Book Review: Jane Austen's Mansfield Park

The Jane Austen Cycle: Mansfield Park

I've actually finished reading the book four days ago. But no matter, I'll quickly jot down some of my thoughts of this work.

I think Mansfield Park is perhaps the most underrated work of Austen's six novels. Maybe others didn't think so, but I certainly did unrated the work without reading it. Mansfield Park is so unlike the other Austen novels because it lacks a brilliant protagonist. In Pride and Prejudice, we have the unbelievably charming Elizabeth; in Emma, we have the lovely Emma ("faultless despite of her faults"); in Persuasion, we have the reflective Anne; in Sense and Sensibility, we have the contrasting sisters Marianne and Elinor; in Northanger Abbey, we have the comic mock protagonist Catherine.
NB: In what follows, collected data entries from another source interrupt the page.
(** X19: the clause is [except Exception].  What the parallel ingestion
    raises outside that class ([KeyboardInterrupt], [SystemExit]) is let
    through, with no warning and no local parse. *)
Remark loadtxt_lets_through (fname : string) (dt : dtype) (kw : kwargs)
       (app : App) (num_rows : Z) (e : exn) (log : Log) :
  perform _instance = Ok app ->
  perform (get_num_cores app) = Ok num_rows ->
  perform (app_loadtxt app fname dt kw num_rows) = Raise e ->
  is_Exception e = false ->
  loadtxt shape np_shape perform fname dt kw log
  = (Raise e,
     log ++ [any _instance;
             any (get_num_cores app);
             any (app_loadtxt app fname dt kw num_rows)]).
Proof.
  intros Happ Hcores Hload Hexc.
  unfold loadtxt, bind, try_except, call.
  rewrite Happ, Hcores, Hload, Hexc.
  repeat rewrite <- app_assoc. reflexivity.
Qed.

(** C6: for a non-empty list of arrays that all have the axis,
    [concatenate] passes to the application's concatenation, as the block
    size along the axis, the most common of the inputs' block sizes along
    it (the smallest one among equally common ones), and that is the only
    work it dispatches. *)
Theorem concatenate_mode (arrays : list BlockArray) (axis : Z)
        (sizes : list Z) (app : App) (log : Log) :
  arrays <> [] ->
  Forall2 (fun arr size => py_getitem (block_shape arr) axis = Ok size)
          arrays sizes ->
  perform _instance = Ok app ->
  exists axis_block_size,
    In axis_block_size sizes
    /\ (forall v, occurrences sizes v <= occurrences sizes axis_block_size)
    /\ (forall v, occurrences sizes v = occurrences sizes axis_block_size ->
                  (axis_block_size <= v)%Z)
    /\ concatenate block_shape perform arrays axis None log
       = (perform (app_concatenate app arrays axis axis_block_size),
          log ++ [any _instance;
                  any (app_concatenate app arrays axis axis_block_size)]).
Proof.
  intros Hne Hsizes Happ.
  assert (Hne' : sizes <> []).
  { intros ->. inversion Hsizes. congruence. }
  destruct (BuiltinFacts.scipy_stats_mode_spec Hne')
    as (m & Hmode & Hin & Hmax & Hmin).
  exists m. repeat split; auto.
  unfold concatenate, bind.
  rewrite (mapM_lift _ log Hsizes).
  unfold lift, call. rewrite Hmode, Happ.
  now rewrite <- app_assoc.
Qed.

Section Split.

Variable ary : BlockArray.
Variable axis : Z.
Variable k : nat.
Variable dim_partial : Z.
Hypothesis Hk : py_index (List.length (shape ary)) axis = Some k.

Local Abbreviation section i :=
  (section_slices (shape ary) k dim_partial (Z.of_nat i)).

Lemma split_step_section (i : nat) (ss_op : list slice)
      (results : list BlockArray) (p : BlockArray) (log : Log) :
  List.length ss_op = List.length (shape ary) ->
  (forall v, list_update ss_op k v
             = list_update (map (fun _ => {| start := None; stop := None; step := 1 |})
                                (shape ary)) k v) ->
  perform (ba_getitem ary (section i)) = Ok p ->
  split_step perform ary axis dim_partial (ss_op, results)
             (0 + Z.of_nat i * dim_partial)%Z log
  = (Ok (section i, results ++ [p]), log ++ [any (ba_getitem ary (section i))]).
Proof.
  intros Hlen Hss Hp.
  unfold split_step, bind, lift, py_setitem. rewrite Hlen, Hk, Hss.
  unfold call.
  change (list_update _ k _) with (section i).
  now rewrite Hp.
Qed.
Fanny of Mansfield Park is a girl with low self-confidence, lack of wit; but if anything compensates for this lack of brilliance, she is highly moral and self-conscious. Throughout the novel she displays a genuine moral virtue, which is to be admired. She certainly does not take charge in any of the actions in the novel; she is a very passive character from the beginning to the end. But her moral stance makes her active, in the sense that she actively defends her values. Women of the time is mostly a yes or no sayer; they are not encourage to ask questions. Most of the time women are expected to say yes, but several times Fanny makes her stance by saying no. I'm not sure if Austen wants us to like Fanny; on the other hand, I'm sure Austen doesn't want us to hate her. She wants us to pity her.
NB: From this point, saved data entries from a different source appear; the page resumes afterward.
Definition reply_status (r : Reply) : Z :=
  match r with
  | ReplyOK _ => 200
  | ReplyHTTPException st _ => st
  | ReplyUnprocessable => 422
  | ReplyServerError _ => 500
  end.

Definition serve (env : Env) (ep : Endpoint) (b : Body) (s : State) : Reply * State :=
  match MediaRequest_validate b with
  | None => (ReplyUnprocessable, s)
  | Some request =>
      match handler env ep request s with
      | (inr r, s') => (ReplyOK r, s')
      | (inl (HTTPException st d), s') => (ReplyHTTPException st d, s')
      | (inl e, s') => (ReplyServerError e, s')
      end
  end.

(** The validation of a field accepts a value of the declared type and
    keeps it as it is. *)
Definition pydantic_accepts (env : Env) : Prop :=
  (∀ x, validate_str env (VStr x) = Some x) ∧
  (∀ z, validate_int env (VInt z) = Some z) ∧
  (∀ l, validate_list env (VList l) = Some l).

(** ** Observations on a run *)

(** The events a computation adds to the trace. *)
Definition events_of {X} (m : State → X * State) (s : State) : list Event :=
  drop (length (trace s)) (trace (m s).2).

Definition is_Launch (ev : Event) : bool :=
  match ev with
  | Launch _ _ => true
  | _ => false
  end.

Definition is_Unlink (ev : Event) : bool :=
  match ev with
  | Unlink _ => true
  | _ => false
  end.

Definition launches (evs : list Event) : list Event :=
  List.filter is_Launch evs.

Definition unlinks (evs : list Event) : list Event :=
  List.filter is_Unlink evs.

(** The state after a successful unlink of [p]. *)
Definition unlinked (p : string) (s : State) : State :=
  mkState (mkFS (delete p (files (fs s))) (undeletable (fs s))) (trace s ++ [Unlink p]).

(** The [try]/[except] part of a conversion handler: what the handler
    is about to return or raise when the [finally] clause starts. *)
Definition mp3_primary (env : Env) (request : MediaRequest) : M Response :=
  try_except
    (youtube_to_mp3_try env (videoUrl request) (format request) (mp3_output_file request))
    (reraise_500 env).

Definition video_primary (env : Env) (request : MediaRequest) : M Response :=
  try_except
    (youtube_to_video_try env (videoUrl request) (format request)
       (video_output_file request))
    (reraise_500 env).

(** The processes the [try] body of youtube_to_mp3 gets started. *)
Definition mp3_launched (env : Env) (url fmt out : string) (s : State) : list Event :=
  match exec env (command url fmt) [] (fs s) with
  | inl _ => []
  | inr c1 =>
      Launch (command url fmt) None ::
      match exec env (ffmpeg_command out) (stdout c1) (fs_after c1) with
      | inl _ => []
      | inr _ => [Launch (ffmpeg_command out) (Some (command url fmt))]
      end
  end.

(** The process the [try] body of youtube_to_video gets started. *)
Definition video_launched (env : Env) (url fmt out : string) (s : State) : list Event :=
  match exec env (video_command url fmt out) [] (fs s) with
  | inl _ => []
  | inr _ => [Launch (video_command url fmt out) None]
  end.

(** The two conversion endpoints, to state what they share once. *)
Inductive Conversion : Type :=
  | to_mp3
  | to_video.

Definition conversion_handler (env : Env) (k : Conversion) : MediaRequest → M Response :=
  match k with
  | to_mp3 => youtube_to_mp3 env
  | to_video => youtube_to_video env
  end.

Definition conversion_output_file (k : Conversion) : MediaRequest → string :=
  match k with
  | to_mp3 => mp3_output_file
  | to_video => video_output_file
  end.

Definition conversion_try (env : Env) (k : Conversion) (request : MediaRequest)
    : M Response :=
  match k with
  | to_mp3 => youtube_to_mp3_try env (videoUrl request) (format request)
                (mp3_output_file request)
  | to_video => youtube_to_video_try env (videoUrl request) (format request)
                  (video_output_file request)
  end.

Definition conversion_primary (env : Env) (k : Conversion) (request : MediaRequest)
    : M Response :=
  try_except (conversion_try env k request) (reraise_500 env).

Definition conversion_launched (env : Env) (k : Conversion) (request : MediaRequest)
    (s : State) : list Event :=
  match k with
  | to_mp3 => mp3_launched env (videoUrl request) (format request)
                (mp3_output_file request) s
  | to_video => video_launched env (videoUrl request) (format request)
                  (video_output_file request) s
  end.


Definition file_exists (f : FS) (p : string) : Prop := is_Some (files f !! p).

(** ** Concrete worlds, to run the handlers on *)

(** Field validators for the sample worlds: a value of the declared type
    is accepted as it is, anything else is refused.  The conversions that
    pydantic may apply to other values (a numeric string for an [int])
    are left out of these worlds; the theorems hold for any validators. *)
Definition strict_str (v : PyVal) : option string :=
  match v with
  | VStr s => Some s
  | _ => None
  end.

Definition strict_int (v : PyVal) : option Z :=
  match v with
  | VInt z => Some z
  | _ => None
  end.

Definition strict_list (v : PyVal) : option (list PyVal) :=
  match v with
  | VList l => Some l
  | _ => None
  end.

Definition write_file (dest : string) (size : option N) (f : FS) : FS :=
  match size with
  | Some n => mkFS (<[dest := n]> (files f)) (undeletable f)
  | None => f
  end.

(** [str(e)] of Starlette's HTTPException: the status code, a colon and
    the detail. *)
Definition starlette_str (status_code : Z) (detail : string) : string :=
  NilZero.string_of_int (Z.to_int status_code) +:+ ": " +:+ detail.

(** Tools with a scripted behaviour: yt-dlp exits with [yt_rc], ffmpeg
    with [ff_rc]; whichever is given the destination leaves a file of
    size [size] there ([None]: no file) and prints [err] on its standard
    error. *)
Definition scripted_exec (yt_rc ff_rc : Z) (size : option N) (err : list byte)
    (argv : list string) (input : list byte) (f : FS) : string + Completed :=
  let dest := List.last argv "" in
  if bool_decide (hd "" argv = FFMPEG_PATH) then
    inr (mkCompleted ff_rc [] err (write_file dest size f))
  else if bool_decide (dest = "-") then
    inr (mkCompleted yt_rc ["m"%byte] [] f)
  else
    inr (mkCompleted yt_rc [] err (write_file dest size f)).

Definition sample_info : gmap string PyVal :=
  <["title" := VStr "clip"]> (<["uploader" := VStr "someone"]>
  (<["duration" := VInt 212]> (<["upload_date" := VStr "20240101"]>
  (<["thumbnails" := VList []]> ∅)))).

Definition scripted_env (yt_rc ff_rc : Z) (size : option N) (err : list byte) : Env :=
  mkEnv (scripted_exec yt_rc ff_rc size err)
        (fun b => inr (String.string_of_list_byte b))
        (fun b => inr (String.string_of_list_byte b))
        (fun _ _ => inr sample_info)
        strict_str strict_int strict_list
        starlette_str
        (fun _ => "validation error").

(** Both tools exit with status zero and leave five bytes. *)
Definition working_tools : Env := scripted_env 0 0 (Some 5%N) [].


(** Both tools exit with status one, print "boom" and leave no file. *)
Definition failing_tools : Env :=
  scripted_env 1 1 None ["b"%byte; "o"%byte; "o"%byte; "m"%byte].

(** A world whose extractor answers [info] for every URL. *)
Definition metadata_env (info : gmap string PyVal) : Env :=
  mkEnv (scripted_exec 0 0 None [])
        (fun b => inr (String.string_of_list_byte b))
        (fun b => inr (String.string_of_list_byte b))
        (fun _ _ => inr info)
        strict_str strict_int strict_list
        starlette_str
        (fun _ => "validation error").

Definition empty_fs : FS := mkFS ∅ ∅.

Definition empty_state : State := mkState empty_fs [].

(** A filesystem whose two destinations exist and cannot be deleted. *)
Definition locked_fs : FS :=
  mkFS (<["downloads/audio.mp3" := 7%N]> (<["downloads/video.mp4" := 7%N]> ∅))
       (<["downloads/audio.mp3" := "Permission denied"]>
          (<["downloads/video.mp4" := "Permission denied"]> ∅)).

Definition locked_state : State := mkState locked_fs [].

Definition sample_request : MediaRequest :=
  mkMediaRequest "https://example.org/v" "bestaudio/best".

Definition other_request : MediaRequest :=
  mkMediaRequest "https://example.org/w" "best".


(** The keys of the extractor's dictionary that youtube_metadata reads
    with a subscript, in the order in which they are read. *)
Definition metadata_keys : list string :=
  ["title"; "uploader"; "duration"; "upload_date"; "thumbnails"].

(** A world in which no program can be started. *)
Definition missing_tools : Env :=
  mkEnv (fun _ _ _ => inl "[Errno 2] No such file or directory: 'yt-dlp'")
        (fun b => inr (String.string_of_list_byte b))
        (fun b => inr (String.string_of_list_byte b))
        (fun _ _ => inl "Unsupported URL")
        strict_str strict_int strict_list
        starlette_str
        (fun _ => "validation error").

(** Failing tools whose output cannot be decoded. *)
Definition garbled_tools : Env :=
  mkEnv (scripted_exec 1 1 None ["255"%byte])
        (fun _ => inl "invalid start byte")
        (fun _ => inl "invalid start byte")
        (fun _ _ => inr sample_info)
        strict_str strict_int strict_list
        starlette_str
        (fun _ => "validation error").

(** yt-dlp exits with status one, ffmpeg with status zero. *)
Definition careless_tools : Env := scripted_env 1 0 (Some 5%N) [].

(** Both tools exit with status zero and write nothing. *)
Definition idle_tools : Env := scripted_env 0 0 None [].

(** The two destinations exist, left by somebody else, and can be deleted. *)
Definition stale_fs : FS :=
  mkFS (<["downloads/audio.mp3" := 7%N]> (<["downloads/video.mp4" := 7%N]> ∅)) ∅.

Definition stale_state : State := mkState stale_fs [].

(** The extractor reports a view count of None. *)
Definition none_views_info : gmap string PyVal :=
  <["view_count" := VNone]> sample_info.

(** * Properties *)

(** ** The clauses of the handlers, one at a time *)

Lemma events_of_app {X} (m : State → X * State) (s : State) (evs : list Event) :
  trace (m s).2 = trace s ++ evs → events_of m s = evs.
Proof.
  intros H. unfold events_of. rewrite H. apply drop_app_length.
Qed.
I say pity her because Mansfield Park is a novel that very subtly critiques the upperclass ideology at the time. Fanny is a victim of this ideology. Ever since she has moved into Mansfield she has internalized the superfical upperclass values: wit, virtue, learning, elegance, etc. The trouble is she does not realize that these values are not to be genuine; rather they are mere appearances. As Mary Crawford in the novel comments, if Henry (her brother) and Maria's extra-martial-affair is not caught, then they are perfectly fine as lovers. This, of course, absolutely shocks Fanny. But it doesn't shock us as readers (given that you are familiar with 18th/19th century upperclass culture), and Austen produces a very profound reflective affect for her 19th century readers.
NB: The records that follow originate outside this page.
(** * mongoose-query-data-table: the query helpers of [src/index.ts]

    A shallow embedding of the plugin's query extension: the filter
    compiler [dataTableFilter], the pagination calculator
    [dataTablePaginate] and the distinct-value pipeline of
    [dataTableGetFilterList], with the properties of the specification
    stated and settled against them.

    Conventions of the embedding.
    - A JavaScript string is a list of code units; the code units are
      those below 256 ([ascii]), which covers every character the filter
      language gives a meaning to.
    - A function that may throw returns a [result].
    - A JavaScript number is a double: a [spec_float] of the Standard
      Library, with the operations of IEEE 754 for 53 bits of
      precision.
    - The query object of the document mapper is symbolic: a [Query] is
      the chain of calls made on it. *)

From Stdlib Require Import List Ascii String ZArith Bool Arith Lia.
From Stdlib Require Import Permutation Sorted SpecFloat.
Import ListNotations.

Local Open Scope string_scope.
Local Open Scope list_scope.
Local Open Scope nat_scope.

(** ** Strings *)

Definition str := list ascii.

Coercion list_ascii_of_string : string >-> list.

Definition chr_eqb (a b : ascii) : bool := Ascii.eqb a b.

Fixpoint str_eqb (a b : str) : bool :=
  match a, b with
  | [], [] => true
  | x :: a', y :: b' => chr_eqb x y && str_eqb a' b'
  | _, _ => false
  end.

Definition code (c : ascii) : nat := nat_of_ascii c.

(** [String.prototype.split] with a one-character separator. *)
Fixpoint split (sep : ascii) (s : str) : list str :=
  match s with
  | [] => [[]]
  | c :: s' =>
      if chr_eqb c sep then [] :: split sep s'
      else match split sep s' with
           | h :: t => (c :: h) :: t
           | [] => [[c]]
           end
  end.

(** White space and line terminators among the code units below 256:
    TAB, LF, VT, FF, CR, SP and NBSP. *)
Definition is_space (c : ascii) : bool :=
  let n := code c in
  ((9 <=? n) && (n <=? 13)) || (n =? 32) || (n =? 160).

Fixpoint trim_start (s : str) : str :=
  match s with
  | c :: s' => if is_space c then trim_start s' else s
  | [] => []
  end.

(** [String.prototype.trim]. *)
Definition trim (s : str) : str := rev (trim_start (rev (trim_start s))).

(** [Array.prototype.includes] on an array of strings. *)
Definition includes (l : list str) (s : str) : bool := existsb (str_eqb s) l.

(** ** Exceptions *)

Inductive exn : Type := TypeError | SyntaxError.

Inductive result (A : Type) : Type :=
| Ok (a : A)
| Throw (e : exn).

Arguments Ok {A} a.
Arguments Throw {A} e.

Definition bind {A B : Type} (m : result A) (f : A -> result B) : result B :=
  match m with
  | Ok a => f a
  | Throw e => Throw e
  end.

Notation "x <- m ;; k" := (bind m (fun x => k))
  (at level 61, m at next level, right associativity).

(** [Array.prototype.map] with a callback that may throw: the elements
    are visited in order and the first exception ends the traversal. *)
Fixpoint mapM {A B : Type} (f : A -> result B) (l : list A) : result (list B) :=
  match l with
  | [] => Ok []
  | a :: l' => b <- f a ;; bs <- mapM f l' ;; Ok (b :: bs)
  end.

(** ** Regular expressions

    The fragment of the pattern language that the source's two regular
    expression literals use, with the backtracking semantics of the
    language: alternatives are tried left to right, repetition is
    greedy, and a failure of the rest of the pattern makes the matcher
    try the next shorter repetition. *)

Module Regex.

Inductive regex : Type :=
| Chr (p : ascii -> bool)            (* one character of a class *)
| Star (p : ascii -> bool)           (* class*, greedy *)
| Plus (p : ascii -> bool)           (* class+, greedy *)
| Seq (r1 r2 : regex)
| Alt (r1 r2 : regex)
| Group (n : nat) (r : regex)        (* the n-th capturing group *)
| Bol                                (* ^ *)
| Eol                                (* $ *)
| Eps.                               (* the empty pattern *)

(** The captured groups, most recent first. *)
Definition captures := list (nat * str).

Fixpoint capture (n : nat) (c : captures) : option str :=
  match c with
  | [] => None
  | (m, s) :: c' => if Nat.eqb n m then Some s else capture n c'
  end.

(** The text consumed between two positions, given the (reversed) input
    read so far at each of them. *)
Definition consumed (pre pre' : str) : str :=
  rev (firstn (List.length pre' - List.length pre) pre').

Section Matcher.
Context {A : Type}.

(** A continuation receives the input read so far (reversed), the
    input left and the captures. *)
Definition cont := str -> str -> captures -> option A.

Fixpoint star (p : ascii -> bool) (pre s : str) (c : captures) (k : cont)
  : option A :=
  match s with
  | x :: s' =>
      if p x then
        match star p (x :: pre) s' c k with
        | Some a => Some a
        | None => k pre s c
        end
      else k pre s c
  | [] => k pre s c
  end.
The other passage that is very interesting, in which Austen displays her dazzling subtlety in critiquing the upperclass. When Fanny, nearing the end of the novel, revisits her old improvished family, she is disgusted by the manners of her family. She finds them vulgar and desparately wishes to return to Mansfield. She doesn't like the loudness and the vulgar words the family uses; she does not like the smallness and lack of taste of the rooms. What's ironic is that Austen has been criticizing Mansfield since the beginning of the novel. By making Fanny feel wanting to go back to Mansfield, even though Mansfield is hardly her home (as Fanny herself mentioned at the beginning of the novel) Austen effectively creates a post-colonial situtation for Fanny. Now, true enough, Fanny does marry Edmund and (supposedly) live happily ever after. But what about Susan, Fanny' sister, whom she brought to Mansfield at the end of the novel to effectively replace her? I do not know if there is or will be another Edmund. I certainly hope Susan does not turn into another one of George Eliot's Dorathea. Jane Austen is very subtle in her raising the question of the fate of Susan, completing her critique of upperclass ideology.